Acts 7:51. σκληροτράχηλοι καὶ ἀπερίτμητοι τῇ καρδίᾳ, cf. Exodus 33:3; Exodus 33:5; Exodus 34:9, Deuteronomy 9:6, Bar 2:30, etc., Sir 16:11 (cf. Cicero, Verr., iii., 95, “tantis cervicibus est”). Both adjectives had been used to describe the sins of Israel in former days. On this reading see above and Wendt, critical note, p. 190, cf. Kennedy, Sources of N. T. Greek, p. 116. For the expression ἀπερ., cf. Deuteronomy 10:16, Jeremiah 4:4, and ἀπερ. τὰ ὦτα, Jeremiah 6:10. In the N.T. cf. Romans 2:25; Romans 2:29 (which sounds like another echo of St. Stephen’s teaching), cf. also Epist. Baru., ix. (Jeremiah 4:4). Similar expressions occur in Philo and the Rabbis, and also 1Ma 1:48; 1Ma 2:46, and see further Deissmann, Bibelstudien, pp. 150, 151. Many writers have maintained that St. Stephen’s sharp and abrupt declaration marks the increasing impatience of his hearers at this point, as if the speaker felt that the murmurs of his audience would not allow him much more speech. But on the other hand St. Stephen’s whole speech led up to this point, and his words were not so much an interruption, but a continuance and a summary of what had gone before. No doubt the speech was left unfinished: “cujus cursus ad Iesum tendebat” (Blass); since in His rejection the obstinacy of the people which had marked and marred their history had reached its climax; and the indignant words of St. Stephen bring to mind the indignation of a greater than he against the hyprocrisy and wilfulness of the nation—“the wrath of the Lamb” against the Pharisees and the oppressors (Briggs, Messiah of the Apostles, p. 68).—ἀεὶ: “summa tractationis—semper quotiescumque vocamini” Bengel.—ἀντιπίπτετε, cf. Numbers 27:14, of Israel striving against God, and also in Polyb. and Plut.

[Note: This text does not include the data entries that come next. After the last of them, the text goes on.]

Lemma history_km_reachable P n s s' m :
  history P n s s' ->
  km_reachable P m (keyManager (fst s), snd s) ->
  km_reachable P (m + n) (keyManager (fst s'), snd s').
Proof.
  intros Hh Hs.
  induction Hh as [s | n s s' c _ IH | n s v w w' _ IH Ha]; cbn.
  - by rewrite Nat.add_0_r.
  - specialize (IH Hs). destruct s' as [v' w'].
    destruct c as [data | id | |]; cbn.
    + rewrite Nat.add_0_r.
      destruct (store_frame P data (v', w')) as (-> & _ & Ha).
      by eapply km_ambient.
    + by rewrite retrieve_state, Nat.add_0_r.
    + unfold Vault_forceRotation, forceRotation. rewrite zoom_rotateKey. cbn.
      replace (m + (n + 1))%nat with (S (m + n)) by lia.
      rewrite <- surjective_pairing. by apply (km_rotate P _ _ IH).
    + rewrite zoom_rotateKey. cbn.
      replace (m + (n + 1))%nat with (S (m + n)) by lia.
      rewrite <- surjective_pairing. by apply (km_rotate P _ _ IH).
  - specialize (IH Hs). by eapply km_ambient.
Qed.

Lemma VaultService_new_km P masterKey interval w v w' :
  VaultService_new P masterKey interval w = (Return v, w') ->
  KeyManager_new P masterKey interval w = (Return (keyManager v), w') /\
  dataStore v = DataStore_new /\
  encryptionService v = EncryptionService_new.
Proof.
  unfold VaultService_new, bind, ret.
  destruct (KeyManager_new P masterKey interval w) as [[km|e] w1];
    [|discriminate].
  by intros [= <- <-].
Qed.

Lemma vault_reachable_km P s :
  vault_reachable P s ->
  exists n, km_reachable P n (keyManager (fst s), snd s).
Proof.
  intros (mk & interval & w & v0 & w0 & n & Hnew & Hh).
  exists (0 + n)%nat. apply (history_km_reachable _ _ _ _ _ Hh). cbn.
  apply VaultService_new_km in Hnew as (Hnew & _). by eapply km_new.
Qed.

(** The cipher service of a vault is the one its constructor made. *)
Lemma history_encryptionService P n s s' :
  history P n s s' ->
  encryptionService (fst s') = encryptionService (fst s).
Proof.
  induction 1 as [s | n s s' c _ IH | n s v w w' _ IH _]; [done| |done].
  rewrite <- IH. destruct c as [data | id | |]; cbn.
  - apply store_frame.
  - by rewrite retrieve_state.
  - apply zoom_keyManager_dataStore.
  - apply zoom_keyManager_dataStore.
Qed.

(** ** A record whose key version has aged out *)

Lemma retrieve_expired P v w id record :
  DataStore_retrieve (dataStore v) id = Some record ->
  isVersionSupported (keyManager v) (rec_keyVersion record) = false ->
  is_Some (lastRotationTime (keyManager v)) ->
  retrieve P id (v, w) =
  (Throw (Error (expired_message (rec_keyVersion record)
                   (currentVersion (keyManager v))
                   (previousVersion (keyManager v)))),
   (v, w)).
Proof.
  intros Hrec Hsup [t Ht].
  unfold retrieve, try_catch, bind at 1, self at 1. cbn [fst snd].
  rewrite Hrec, Hsup. cbn.
  unfold bind, lift, getKeyInfo, throw. rewrite Ht. reflexivity.
Qed.

Lemma string_app_assoc (a b c : string) : ((a ++ b) ++ c = a ++ (b ++ c))%string.
Proof.
  induction a as [|x a IH]; [reflexivity|].
  change (String x ((a ++ b) ++ c) = String x (a ++ b ++ c))%string.
  by rewrite IH.
Qed.

Lemma prefix_app (a b : string) : String.prefix a (a ++ b) = true.
Proof.
  induction a as [|x a IH]; [by destruct b|].
  change (String.prefix (String x a) (String x (a ++ b)) = true).
  cbn. destruct (ascii_dec x x); [exact IH|done].
Qed.

Lemma includes_unfold (needle h : string) :
  includes needle h =
  String.prefix needle h ||
  match h with EmptyString => false | String _ rest => includes needle rest end.
Proof. by destruct h. Qed.

Lemma includes_app (needle a b : string) :
  includes needle (a ++ needle ++ b) = true.
Proof.
  induction a as [|x a IH].
  - change (includes needle (needle ++ b) = true).
    by rewrite includes_unfold, prefix_app.
  - change (includes needle (String x (a ++ needle ++ b)) = true).
    rewrite includes_unfold, IH. apply orb_true_r.
Qed.

(** The message of an expired version is told apart from the other
    failures of [retrieve], and the HTTP layer answers it with 410. *)
Lemma expired_message_status keyVersion current previous :
  let m := expired_message keyVersion current previous in
  retrieve_status (Error m) = 410 /\
  m <> "Record not found" /\
  m <> "Decryption failed: Invalid key or tampered data" /\
  m <> "Decryption operation failed" /\
  m <> "Decryption key not available".
Proof.
  cbn zeta. unfold expired_message. split.
  - unfold retrieve_status. cbn [message].
    replace (String.eqb _ "Record not found") with false by reflexivity.
    replace ("Key version " ++ pretty keyVersion ++
             " is no longer supported. " ++ "Current: " ++ pretty current ++
             ", " ++ "Previous: " ++ show_version previous)%string
      with (("Key version " ++ pretty keyVersion ++ " is ") ++
            "no longer supported" ++
            (". " ++ "Current: " ++ pretty current ++ ", " ++ "Previous: " ++
             show_version previous))%string.
    + by rewrite includes_app.
    + rewrite !string_app_assoc. reflexivity.
  - repeat split; discriminate.
Qed.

51. Ye stiffnecked] A charge often brought against the Jews in the Old Testament, cp. Exodus 32:9; Exodus 33:3, &c., so that it is a very suitable expression when Stephen is declaring that the people of his time were “as their fathers.”

and uncircumcised in heart and ears] As the rite of circumcision was the sign of submission to the Jewish religion in its fullest requirements, so the word uncircumcised became a synonym for obstinate resistance to what God had revealed, and the phrase in the text consequently signifies “ye who shut your heart and ears against the truth.” For this metaphorical application cp. Leviticus 26:41; Deuteronomy 10:16; Jeremiah 6:10.

It seems very likely that at this part of his discourse Stephen saw that the language he had been using was distasteful to his audience, and therefore he applied to them words which implied how far they were from being God’s people though they called themselves Israelites. They were in his eyes as those whom they called “sinners of the Gentiles.” (Galatians 2:15.)

ye do always resist the Holy Ghost] From the days of Moses, whom their fathers would not obey, down to the days of Jesus, whom they had crucified.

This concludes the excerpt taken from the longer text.